- _Task item_
Transcribe exactly the lines that fall between the one holding "(** ** Clients of the classes" and the one holding "phone ;;; ret tt)", inclusive, from the entries below.

═══ Material for the task

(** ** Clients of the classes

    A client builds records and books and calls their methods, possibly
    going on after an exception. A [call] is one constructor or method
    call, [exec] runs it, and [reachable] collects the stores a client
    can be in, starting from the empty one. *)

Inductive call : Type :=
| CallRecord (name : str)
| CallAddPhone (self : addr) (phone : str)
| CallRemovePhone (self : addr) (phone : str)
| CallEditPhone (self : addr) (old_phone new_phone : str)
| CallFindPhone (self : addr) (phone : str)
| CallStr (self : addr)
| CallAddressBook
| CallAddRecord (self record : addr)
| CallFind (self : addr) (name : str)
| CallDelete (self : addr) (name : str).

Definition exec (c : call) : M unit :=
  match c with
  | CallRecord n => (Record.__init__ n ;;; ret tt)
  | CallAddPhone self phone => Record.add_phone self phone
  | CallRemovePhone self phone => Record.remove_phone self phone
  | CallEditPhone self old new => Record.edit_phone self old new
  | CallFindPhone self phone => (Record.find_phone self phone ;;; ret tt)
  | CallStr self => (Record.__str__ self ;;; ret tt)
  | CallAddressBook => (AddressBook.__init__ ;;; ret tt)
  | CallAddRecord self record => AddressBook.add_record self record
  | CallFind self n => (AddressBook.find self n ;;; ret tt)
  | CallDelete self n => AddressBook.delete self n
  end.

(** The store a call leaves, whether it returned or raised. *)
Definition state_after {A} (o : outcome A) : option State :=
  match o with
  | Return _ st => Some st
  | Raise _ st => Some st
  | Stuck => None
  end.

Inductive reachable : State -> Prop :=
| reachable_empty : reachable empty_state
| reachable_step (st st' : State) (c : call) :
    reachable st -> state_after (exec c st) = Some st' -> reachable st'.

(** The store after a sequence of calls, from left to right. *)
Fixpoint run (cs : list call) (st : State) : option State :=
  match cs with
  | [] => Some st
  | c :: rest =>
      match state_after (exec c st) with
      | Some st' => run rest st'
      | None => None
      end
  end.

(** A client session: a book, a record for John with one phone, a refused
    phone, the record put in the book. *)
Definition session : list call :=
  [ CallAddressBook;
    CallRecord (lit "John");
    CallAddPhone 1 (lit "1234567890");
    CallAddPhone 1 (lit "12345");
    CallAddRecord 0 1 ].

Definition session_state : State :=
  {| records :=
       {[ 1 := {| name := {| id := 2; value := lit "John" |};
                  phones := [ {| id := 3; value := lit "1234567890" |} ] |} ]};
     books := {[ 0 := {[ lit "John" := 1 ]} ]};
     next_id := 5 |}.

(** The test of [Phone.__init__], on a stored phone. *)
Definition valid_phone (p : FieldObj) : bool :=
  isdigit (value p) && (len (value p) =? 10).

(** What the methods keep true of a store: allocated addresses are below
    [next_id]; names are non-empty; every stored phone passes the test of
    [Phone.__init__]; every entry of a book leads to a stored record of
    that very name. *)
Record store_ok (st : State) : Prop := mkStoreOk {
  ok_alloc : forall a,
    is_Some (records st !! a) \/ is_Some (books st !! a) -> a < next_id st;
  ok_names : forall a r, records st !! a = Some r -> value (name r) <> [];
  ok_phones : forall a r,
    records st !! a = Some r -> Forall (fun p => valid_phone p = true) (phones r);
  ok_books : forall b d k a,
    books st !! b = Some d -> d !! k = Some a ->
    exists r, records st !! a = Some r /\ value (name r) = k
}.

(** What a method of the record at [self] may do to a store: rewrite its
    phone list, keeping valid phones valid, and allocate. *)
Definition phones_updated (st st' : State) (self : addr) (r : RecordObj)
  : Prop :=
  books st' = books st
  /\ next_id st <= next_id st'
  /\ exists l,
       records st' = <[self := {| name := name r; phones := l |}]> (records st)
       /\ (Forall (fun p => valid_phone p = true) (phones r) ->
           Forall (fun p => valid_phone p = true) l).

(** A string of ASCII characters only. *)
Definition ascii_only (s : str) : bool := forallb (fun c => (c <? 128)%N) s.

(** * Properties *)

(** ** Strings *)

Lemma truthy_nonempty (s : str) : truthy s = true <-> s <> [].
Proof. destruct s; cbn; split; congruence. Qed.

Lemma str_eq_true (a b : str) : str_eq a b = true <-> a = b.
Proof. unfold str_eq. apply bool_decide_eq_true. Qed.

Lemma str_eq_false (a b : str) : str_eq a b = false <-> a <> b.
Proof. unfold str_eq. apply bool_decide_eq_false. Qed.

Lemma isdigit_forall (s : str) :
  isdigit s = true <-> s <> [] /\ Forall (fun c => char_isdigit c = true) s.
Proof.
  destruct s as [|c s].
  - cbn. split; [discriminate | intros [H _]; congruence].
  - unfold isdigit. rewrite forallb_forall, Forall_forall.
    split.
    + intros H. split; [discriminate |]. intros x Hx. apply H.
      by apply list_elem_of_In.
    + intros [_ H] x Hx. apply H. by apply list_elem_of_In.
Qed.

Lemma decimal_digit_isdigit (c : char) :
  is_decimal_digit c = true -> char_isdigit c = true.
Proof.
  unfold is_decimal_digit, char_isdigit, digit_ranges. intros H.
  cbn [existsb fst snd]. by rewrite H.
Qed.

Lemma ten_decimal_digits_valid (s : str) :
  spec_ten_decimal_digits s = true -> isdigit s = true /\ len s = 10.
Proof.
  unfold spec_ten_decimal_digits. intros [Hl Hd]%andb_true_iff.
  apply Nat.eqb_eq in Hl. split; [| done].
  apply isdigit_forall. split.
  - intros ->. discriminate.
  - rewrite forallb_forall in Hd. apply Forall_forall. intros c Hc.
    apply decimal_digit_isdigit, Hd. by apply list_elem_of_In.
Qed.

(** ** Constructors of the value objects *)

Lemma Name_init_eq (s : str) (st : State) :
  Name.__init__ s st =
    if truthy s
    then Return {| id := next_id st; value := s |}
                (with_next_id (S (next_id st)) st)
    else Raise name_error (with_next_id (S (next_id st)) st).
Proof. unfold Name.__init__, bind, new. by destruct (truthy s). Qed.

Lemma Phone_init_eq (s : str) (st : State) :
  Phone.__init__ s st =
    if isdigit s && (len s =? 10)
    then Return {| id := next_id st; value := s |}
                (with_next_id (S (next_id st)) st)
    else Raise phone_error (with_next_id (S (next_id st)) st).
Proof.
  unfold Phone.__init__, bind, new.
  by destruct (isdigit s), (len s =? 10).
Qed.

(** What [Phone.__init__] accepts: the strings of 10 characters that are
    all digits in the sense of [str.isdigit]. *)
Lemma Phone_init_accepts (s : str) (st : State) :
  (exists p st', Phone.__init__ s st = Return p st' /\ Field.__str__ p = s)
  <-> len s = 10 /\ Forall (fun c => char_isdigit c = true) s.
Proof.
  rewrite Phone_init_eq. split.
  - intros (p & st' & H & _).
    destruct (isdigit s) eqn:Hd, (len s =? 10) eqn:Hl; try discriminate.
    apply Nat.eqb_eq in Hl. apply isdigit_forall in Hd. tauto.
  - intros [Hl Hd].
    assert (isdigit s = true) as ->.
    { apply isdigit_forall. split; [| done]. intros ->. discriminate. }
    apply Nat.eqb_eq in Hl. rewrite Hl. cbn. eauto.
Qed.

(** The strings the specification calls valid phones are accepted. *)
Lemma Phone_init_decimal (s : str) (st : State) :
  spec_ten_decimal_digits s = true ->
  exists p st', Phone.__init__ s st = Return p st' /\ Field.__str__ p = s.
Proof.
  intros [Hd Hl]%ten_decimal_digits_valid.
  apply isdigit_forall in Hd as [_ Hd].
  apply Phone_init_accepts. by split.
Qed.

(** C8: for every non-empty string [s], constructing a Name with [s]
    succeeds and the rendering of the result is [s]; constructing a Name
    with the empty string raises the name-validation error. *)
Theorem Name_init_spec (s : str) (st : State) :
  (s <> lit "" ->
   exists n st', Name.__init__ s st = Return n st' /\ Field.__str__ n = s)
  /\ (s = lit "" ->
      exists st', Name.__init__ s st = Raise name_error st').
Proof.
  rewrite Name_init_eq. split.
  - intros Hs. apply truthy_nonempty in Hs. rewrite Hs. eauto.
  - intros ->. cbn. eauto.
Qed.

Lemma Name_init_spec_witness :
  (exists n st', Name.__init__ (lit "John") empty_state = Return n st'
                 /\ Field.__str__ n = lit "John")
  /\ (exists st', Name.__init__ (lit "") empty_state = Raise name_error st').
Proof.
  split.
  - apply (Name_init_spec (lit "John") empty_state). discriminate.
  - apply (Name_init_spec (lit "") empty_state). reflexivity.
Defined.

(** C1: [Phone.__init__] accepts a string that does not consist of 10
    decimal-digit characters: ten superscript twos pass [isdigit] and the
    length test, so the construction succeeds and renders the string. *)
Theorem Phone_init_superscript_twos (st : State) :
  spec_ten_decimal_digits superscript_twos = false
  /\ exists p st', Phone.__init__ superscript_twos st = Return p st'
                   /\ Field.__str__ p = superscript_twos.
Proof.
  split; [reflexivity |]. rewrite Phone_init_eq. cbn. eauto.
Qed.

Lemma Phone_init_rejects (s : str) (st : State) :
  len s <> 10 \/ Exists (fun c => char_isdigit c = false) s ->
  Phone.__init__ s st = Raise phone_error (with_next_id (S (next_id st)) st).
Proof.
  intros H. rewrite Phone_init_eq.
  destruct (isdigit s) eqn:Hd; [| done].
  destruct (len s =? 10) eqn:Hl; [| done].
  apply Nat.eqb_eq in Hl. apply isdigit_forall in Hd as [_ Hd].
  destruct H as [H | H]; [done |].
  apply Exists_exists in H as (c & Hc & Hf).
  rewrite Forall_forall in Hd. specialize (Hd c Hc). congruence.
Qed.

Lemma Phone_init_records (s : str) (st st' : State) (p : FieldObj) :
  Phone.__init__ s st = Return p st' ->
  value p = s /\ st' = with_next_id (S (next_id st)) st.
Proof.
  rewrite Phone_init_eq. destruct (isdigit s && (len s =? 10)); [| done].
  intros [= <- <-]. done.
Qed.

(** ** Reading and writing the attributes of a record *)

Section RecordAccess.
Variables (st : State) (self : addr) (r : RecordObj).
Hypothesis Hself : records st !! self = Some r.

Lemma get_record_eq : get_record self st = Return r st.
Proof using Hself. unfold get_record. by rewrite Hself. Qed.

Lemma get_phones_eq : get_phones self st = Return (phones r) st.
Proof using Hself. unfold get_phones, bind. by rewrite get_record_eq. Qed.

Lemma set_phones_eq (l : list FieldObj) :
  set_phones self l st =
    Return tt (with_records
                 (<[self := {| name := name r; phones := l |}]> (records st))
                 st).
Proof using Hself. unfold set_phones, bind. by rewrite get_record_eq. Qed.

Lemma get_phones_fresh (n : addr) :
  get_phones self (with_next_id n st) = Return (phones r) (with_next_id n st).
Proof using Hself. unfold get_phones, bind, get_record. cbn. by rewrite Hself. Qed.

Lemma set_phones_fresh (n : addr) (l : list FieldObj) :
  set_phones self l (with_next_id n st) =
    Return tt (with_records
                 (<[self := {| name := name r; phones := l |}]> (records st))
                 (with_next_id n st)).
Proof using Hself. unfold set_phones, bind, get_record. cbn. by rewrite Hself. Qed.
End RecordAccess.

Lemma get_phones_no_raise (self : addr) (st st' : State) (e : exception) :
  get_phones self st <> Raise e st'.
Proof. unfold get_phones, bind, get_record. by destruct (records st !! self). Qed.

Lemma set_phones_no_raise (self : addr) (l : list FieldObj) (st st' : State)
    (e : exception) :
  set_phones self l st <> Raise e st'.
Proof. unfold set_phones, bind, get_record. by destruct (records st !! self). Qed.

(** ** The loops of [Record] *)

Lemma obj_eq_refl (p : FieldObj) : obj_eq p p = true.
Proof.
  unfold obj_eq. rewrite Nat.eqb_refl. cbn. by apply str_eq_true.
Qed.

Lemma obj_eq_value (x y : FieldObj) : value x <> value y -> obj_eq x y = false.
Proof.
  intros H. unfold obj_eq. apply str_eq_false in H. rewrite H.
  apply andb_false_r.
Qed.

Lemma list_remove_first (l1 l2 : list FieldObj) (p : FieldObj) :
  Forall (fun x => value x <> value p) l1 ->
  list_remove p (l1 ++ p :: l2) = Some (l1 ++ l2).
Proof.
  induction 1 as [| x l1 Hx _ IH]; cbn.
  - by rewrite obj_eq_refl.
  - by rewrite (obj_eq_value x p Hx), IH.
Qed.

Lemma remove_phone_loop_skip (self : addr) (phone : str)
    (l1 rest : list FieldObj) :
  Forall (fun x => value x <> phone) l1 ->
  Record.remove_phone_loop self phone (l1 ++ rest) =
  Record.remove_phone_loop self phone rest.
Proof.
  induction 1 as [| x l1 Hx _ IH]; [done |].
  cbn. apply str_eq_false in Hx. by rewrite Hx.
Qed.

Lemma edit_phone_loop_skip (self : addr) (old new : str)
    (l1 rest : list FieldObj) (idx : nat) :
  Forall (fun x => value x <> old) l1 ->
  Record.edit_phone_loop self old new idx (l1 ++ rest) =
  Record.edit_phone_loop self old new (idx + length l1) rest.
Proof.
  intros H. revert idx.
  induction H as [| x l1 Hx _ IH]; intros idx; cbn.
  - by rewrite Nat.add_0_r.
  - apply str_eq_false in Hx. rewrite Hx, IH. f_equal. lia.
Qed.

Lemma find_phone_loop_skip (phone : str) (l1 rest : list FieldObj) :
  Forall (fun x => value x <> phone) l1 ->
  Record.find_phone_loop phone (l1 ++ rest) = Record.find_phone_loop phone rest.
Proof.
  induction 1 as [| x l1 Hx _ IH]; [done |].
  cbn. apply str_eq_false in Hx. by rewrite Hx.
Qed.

══════
═══ Material for the task

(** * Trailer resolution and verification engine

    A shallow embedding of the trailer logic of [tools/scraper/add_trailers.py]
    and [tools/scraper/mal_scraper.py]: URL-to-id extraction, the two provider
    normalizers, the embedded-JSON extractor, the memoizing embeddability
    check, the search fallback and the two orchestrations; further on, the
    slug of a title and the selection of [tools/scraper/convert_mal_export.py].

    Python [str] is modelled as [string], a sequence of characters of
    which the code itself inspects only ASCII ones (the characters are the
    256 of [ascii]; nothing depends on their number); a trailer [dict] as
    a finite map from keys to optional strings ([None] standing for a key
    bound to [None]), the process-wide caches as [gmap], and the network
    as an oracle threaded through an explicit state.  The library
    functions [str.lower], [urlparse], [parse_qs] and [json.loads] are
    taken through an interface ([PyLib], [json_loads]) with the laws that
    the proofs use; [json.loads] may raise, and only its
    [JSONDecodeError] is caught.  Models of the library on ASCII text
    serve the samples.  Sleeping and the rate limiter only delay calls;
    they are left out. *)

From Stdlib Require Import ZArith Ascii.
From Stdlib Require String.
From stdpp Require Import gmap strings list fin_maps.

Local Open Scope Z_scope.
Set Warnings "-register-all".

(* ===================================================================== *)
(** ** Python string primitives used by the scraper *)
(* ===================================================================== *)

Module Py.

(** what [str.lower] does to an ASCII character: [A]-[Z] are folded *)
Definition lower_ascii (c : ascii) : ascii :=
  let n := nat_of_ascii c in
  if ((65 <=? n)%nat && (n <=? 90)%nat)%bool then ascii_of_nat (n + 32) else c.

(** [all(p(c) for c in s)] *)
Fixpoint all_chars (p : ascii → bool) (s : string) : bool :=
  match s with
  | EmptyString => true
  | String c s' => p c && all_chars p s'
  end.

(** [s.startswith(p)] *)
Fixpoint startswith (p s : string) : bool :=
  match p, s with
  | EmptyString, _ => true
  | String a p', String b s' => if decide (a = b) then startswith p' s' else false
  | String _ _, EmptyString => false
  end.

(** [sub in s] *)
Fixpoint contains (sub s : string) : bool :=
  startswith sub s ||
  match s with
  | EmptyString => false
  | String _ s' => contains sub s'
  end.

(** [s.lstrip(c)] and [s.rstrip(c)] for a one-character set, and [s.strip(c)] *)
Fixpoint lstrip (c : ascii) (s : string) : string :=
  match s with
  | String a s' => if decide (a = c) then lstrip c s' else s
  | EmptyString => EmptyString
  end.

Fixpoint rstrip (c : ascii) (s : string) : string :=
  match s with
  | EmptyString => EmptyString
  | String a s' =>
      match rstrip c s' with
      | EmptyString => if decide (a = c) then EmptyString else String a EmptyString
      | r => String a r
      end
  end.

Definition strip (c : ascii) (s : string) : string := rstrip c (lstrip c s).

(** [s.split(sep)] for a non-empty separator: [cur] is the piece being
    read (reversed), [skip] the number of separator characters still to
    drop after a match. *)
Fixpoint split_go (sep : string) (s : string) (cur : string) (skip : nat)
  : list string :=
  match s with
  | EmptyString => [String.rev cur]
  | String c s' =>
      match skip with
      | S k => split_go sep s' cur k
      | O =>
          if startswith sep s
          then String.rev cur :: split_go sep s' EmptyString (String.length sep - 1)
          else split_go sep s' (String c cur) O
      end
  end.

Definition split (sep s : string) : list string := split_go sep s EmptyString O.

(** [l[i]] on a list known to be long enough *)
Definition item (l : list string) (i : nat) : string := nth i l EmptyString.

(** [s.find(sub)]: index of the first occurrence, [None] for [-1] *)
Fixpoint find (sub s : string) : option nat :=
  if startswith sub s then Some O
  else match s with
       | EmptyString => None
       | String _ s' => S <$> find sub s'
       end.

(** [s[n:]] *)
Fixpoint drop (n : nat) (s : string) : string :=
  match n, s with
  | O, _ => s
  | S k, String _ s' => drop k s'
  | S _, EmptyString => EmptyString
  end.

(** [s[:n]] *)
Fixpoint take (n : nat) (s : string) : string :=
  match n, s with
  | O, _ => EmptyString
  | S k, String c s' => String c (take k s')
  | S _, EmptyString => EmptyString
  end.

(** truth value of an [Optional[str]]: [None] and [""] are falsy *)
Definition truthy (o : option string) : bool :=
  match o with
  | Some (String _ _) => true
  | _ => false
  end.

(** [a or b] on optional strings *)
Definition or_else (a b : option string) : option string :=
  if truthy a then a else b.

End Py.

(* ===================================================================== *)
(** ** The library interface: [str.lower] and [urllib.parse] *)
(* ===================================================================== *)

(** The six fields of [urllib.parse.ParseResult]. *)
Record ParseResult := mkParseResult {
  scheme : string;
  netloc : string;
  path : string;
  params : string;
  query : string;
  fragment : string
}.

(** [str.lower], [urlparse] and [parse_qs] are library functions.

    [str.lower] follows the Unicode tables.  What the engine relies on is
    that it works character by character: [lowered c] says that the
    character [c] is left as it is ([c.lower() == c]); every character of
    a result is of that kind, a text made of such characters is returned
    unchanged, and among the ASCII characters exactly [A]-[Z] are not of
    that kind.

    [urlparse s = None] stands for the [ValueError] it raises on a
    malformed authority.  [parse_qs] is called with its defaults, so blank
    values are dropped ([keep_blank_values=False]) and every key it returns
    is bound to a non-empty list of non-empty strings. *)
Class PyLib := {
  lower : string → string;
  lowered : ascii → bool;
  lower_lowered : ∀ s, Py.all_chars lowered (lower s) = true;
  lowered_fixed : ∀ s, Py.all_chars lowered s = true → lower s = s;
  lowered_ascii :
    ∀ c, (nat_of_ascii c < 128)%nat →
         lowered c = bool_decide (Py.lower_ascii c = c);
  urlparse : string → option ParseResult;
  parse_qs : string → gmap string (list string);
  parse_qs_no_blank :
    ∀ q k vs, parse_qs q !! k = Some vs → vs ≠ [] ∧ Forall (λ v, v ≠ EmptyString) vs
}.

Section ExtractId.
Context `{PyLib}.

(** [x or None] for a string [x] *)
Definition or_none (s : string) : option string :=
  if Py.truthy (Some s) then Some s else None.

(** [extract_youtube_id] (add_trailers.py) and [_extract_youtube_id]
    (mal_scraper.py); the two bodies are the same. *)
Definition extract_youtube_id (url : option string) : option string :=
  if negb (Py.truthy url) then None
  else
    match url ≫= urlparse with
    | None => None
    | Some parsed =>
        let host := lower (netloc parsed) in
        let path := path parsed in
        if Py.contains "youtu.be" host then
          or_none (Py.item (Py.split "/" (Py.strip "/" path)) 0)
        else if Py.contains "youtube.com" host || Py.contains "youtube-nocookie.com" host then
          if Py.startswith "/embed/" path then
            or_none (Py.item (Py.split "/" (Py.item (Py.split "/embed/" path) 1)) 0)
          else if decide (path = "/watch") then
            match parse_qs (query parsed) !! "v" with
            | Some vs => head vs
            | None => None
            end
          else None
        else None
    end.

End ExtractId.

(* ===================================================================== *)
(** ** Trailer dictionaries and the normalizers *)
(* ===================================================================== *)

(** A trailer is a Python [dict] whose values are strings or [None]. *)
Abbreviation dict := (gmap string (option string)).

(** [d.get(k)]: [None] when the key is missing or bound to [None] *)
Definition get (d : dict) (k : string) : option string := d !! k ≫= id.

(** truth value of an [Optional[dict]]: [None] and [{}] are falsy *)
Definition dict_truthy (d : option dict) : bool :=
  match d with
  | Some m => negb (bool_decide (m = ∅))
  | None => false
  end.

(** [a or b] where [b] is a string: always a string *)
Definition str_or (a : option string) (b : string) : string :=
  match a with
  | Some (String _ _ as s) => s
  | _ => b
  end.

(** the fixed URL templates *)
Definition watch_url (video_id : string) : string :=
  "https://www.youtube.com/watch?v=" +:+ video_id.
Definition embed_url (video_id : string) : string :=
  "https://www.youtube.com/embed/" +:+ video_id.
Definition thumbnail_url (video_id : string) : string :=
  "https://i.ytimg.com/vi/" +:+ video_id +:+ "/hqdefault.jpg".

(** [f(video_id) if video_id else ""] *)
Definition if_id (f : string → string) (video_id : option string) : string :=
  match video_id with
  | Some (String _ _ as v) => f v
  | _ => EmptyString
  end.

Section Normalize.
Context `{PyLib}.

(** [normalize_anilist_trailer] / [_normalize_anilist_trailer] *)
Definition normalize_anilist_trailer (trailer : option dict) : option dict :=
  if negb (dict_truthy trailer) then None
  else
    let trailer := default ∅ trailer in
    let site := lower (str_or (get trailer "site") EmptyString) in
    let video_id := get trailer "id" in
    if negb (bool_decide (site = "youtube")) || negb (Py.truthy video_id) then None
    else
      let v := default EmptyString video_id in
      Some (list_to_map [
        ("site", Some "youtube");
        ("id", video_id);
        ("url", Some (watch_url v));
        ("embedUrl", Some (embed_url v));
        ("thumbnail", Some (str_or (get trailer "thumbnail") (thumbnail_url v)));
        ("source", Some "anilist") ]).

══════

- _Result of the exercise_
(** ** Clients of the classes

    A client builds records and books and calls their methods, possibly
    going on after an exception. A [call] is one constructor or method
    call, [exec] runs it, and [reachable] collects the stores a client
    can be in, starting from the empty one. *)

Inductive call : Type :=
| CallRecord (name : str)
| CallAddPhone (self : addr) (phone : str)
| CallRemovePhone (self : addr) (phone : str)
| CallEditPhone (self : addr) (old_phone new_phone : str)
| CallFindPhone (self : addr) (phone : str)
| CallStr (self : addr)
| CallAddressBook
| CallAddRecord (self record : addr)
| CallFind (self : addr) (name : str)
| CallDelete (self : addr) (name : str).

Definition exec (c : call) : M unit :=
  match c with
  | CallRecord n => (Record.__init__ n ;;; ret tt)
  | CallAddPhone self phone => Record.add_phone self phone
  | CallRemovePhone self phone => Record.remove_phone self phone
  | CallEditPhone self old new => Record.edit_phone self old new
  | CallFindPhone self phone => (Record.find_phone self phone ;;; ret tt)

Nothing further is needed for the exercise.